Starling Bank.
Jupiter sells stake in Starling Bank
Chrysalis and other existing shareholders have picked up the stake in the digital bank.

Jupiter Asset Management is reportedly selling its stake in Starling Bank and has made a policy to stop its open-ended funds from buying into private companies.
According to the Financial Times, which first reported the story, the decision was made to reduce risks for investors.
The decision follows the news in September that Jupiter was set to close a deal to sell its Starling equity to a price of c.£100m.
Now the fund group is understood to have signed an agreement with institutional investors to offload its stake.
Jupiter sold the six per cent stake in Starling held by its open-ended fund – mainly by its £1bn Jupiter UK Mid Cap fund – to a group of existing shareholders.

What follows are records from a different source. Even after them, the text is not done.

Lemma _card_finish_offline w (l : loc) c :
  _http w = false -> heap w !! l = Some c ->
  exists w' evs,
    _card_finish l w = (Val tt, w') /\
    kept w w' /\ heap w' = <[l := with_inputing true c]> (heap w) /\
    added w w' evs /\ http_calls evs = [].
Proof.
  intros Hh Hl. unfold _card_finish. unfold bind at 1, deref. rewrite Hl.
  unfold bind at 1.
  destruct (_card_stream_offline w l c (final_content c) true Hh Hl)
    as (w1 & e1 & E1 & K1 & Hh1 & A1 & C1).
  rewrite E1.
  assert (Hoff : _http w1 = false) by (destruct K1; congruence).
  destruct (_card_put_data_offline w1 l "3" (final_content c) Hoff)
    as (w2 & e2 & E2 & K2 & Hh2 & A2 & C2).
  rewrite E2. exists w2, (e1 ++ e2). split; [reflexivity|].
  split; [by eapply kept_trans|]. split; [congruence|].
  split; [by eapply added_app|]. by rewrite http_calls_app, C1, C2.
Qed.

(* ================================================================ *)
(** ** C1: finalizing a card *)


Lemma _send_text_offline msg w :
  _http w = false ->
  exists w' evs,
    _send_text msg w = (Val tt, w') /\
    kept w w' /\ heap w' = heap w /\
    added w w' evs /\ http_calls evs = [].
Proof.
  intros Hh. unfold _send_text.
  destruct (meta_is (metadata msg) "_dingtalk_conversation_type" "2").
  { unfold_cmd. do 2 eexists. split; [reflexivity|]. split; [solve_kept|].
    split; [reflexivity|]. split; [solve_added|reflexivity]. }
  unfold bind at 1.
  destruct (_get_access_token_offline w Hh)
    as (tok & w1 & e1 & E & K1 & Hh1 & A1 & C1).
  rewrite E. unfold_cmd. cbn.
  assert (Hoff : _http w1 = false) by (destruct K1; congruence).
  destruct (negb (truthy tok)); cbn.
  { exists w1, e1. done. }
  rewrite Hoff. cbn. do 2 eexists. split; [reflexivity|].
  split; [eapply kept_trans; [exact K1|solve_kept]|].
  split; [cbn; exact Hh1|].
  split; [eapply added_app; [exact A1|solve_added]|].
  by rewrite http_calls_app, C1.
Qed.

This included investment trust Chrysalis, which said in a statement that it agreed to purchase £20m of equity – 15 per cent of the fund’s total investments.
Commenting on the transaction, Chrysalis’s investment adviser said it is optimistic and thinks it will generate future for value for the company’s shareholders.
Jupiter CEO Matt Beesley said in a letter to clients that “as a result of the sustained market volatility we have experienced in recent years it is also clear to us that investor sentiment towards holding unlisted assets in open-ended funds has changed”.
Jupiter is now stopping its open-ended funds from making new investments in unlisted companies in an effort to protect investors.
Beesley added that the company still holds small stakes in a few other unlisted assets, but will “prudently manage these exposures” over time.
Starling’s CEO Anne Boden has previously shared her hopes of taking the bank public, at one point indicating it would happen by 2023.
Starling Bank declined to comment. Jupiter did not reply to request for comment at the time of publication.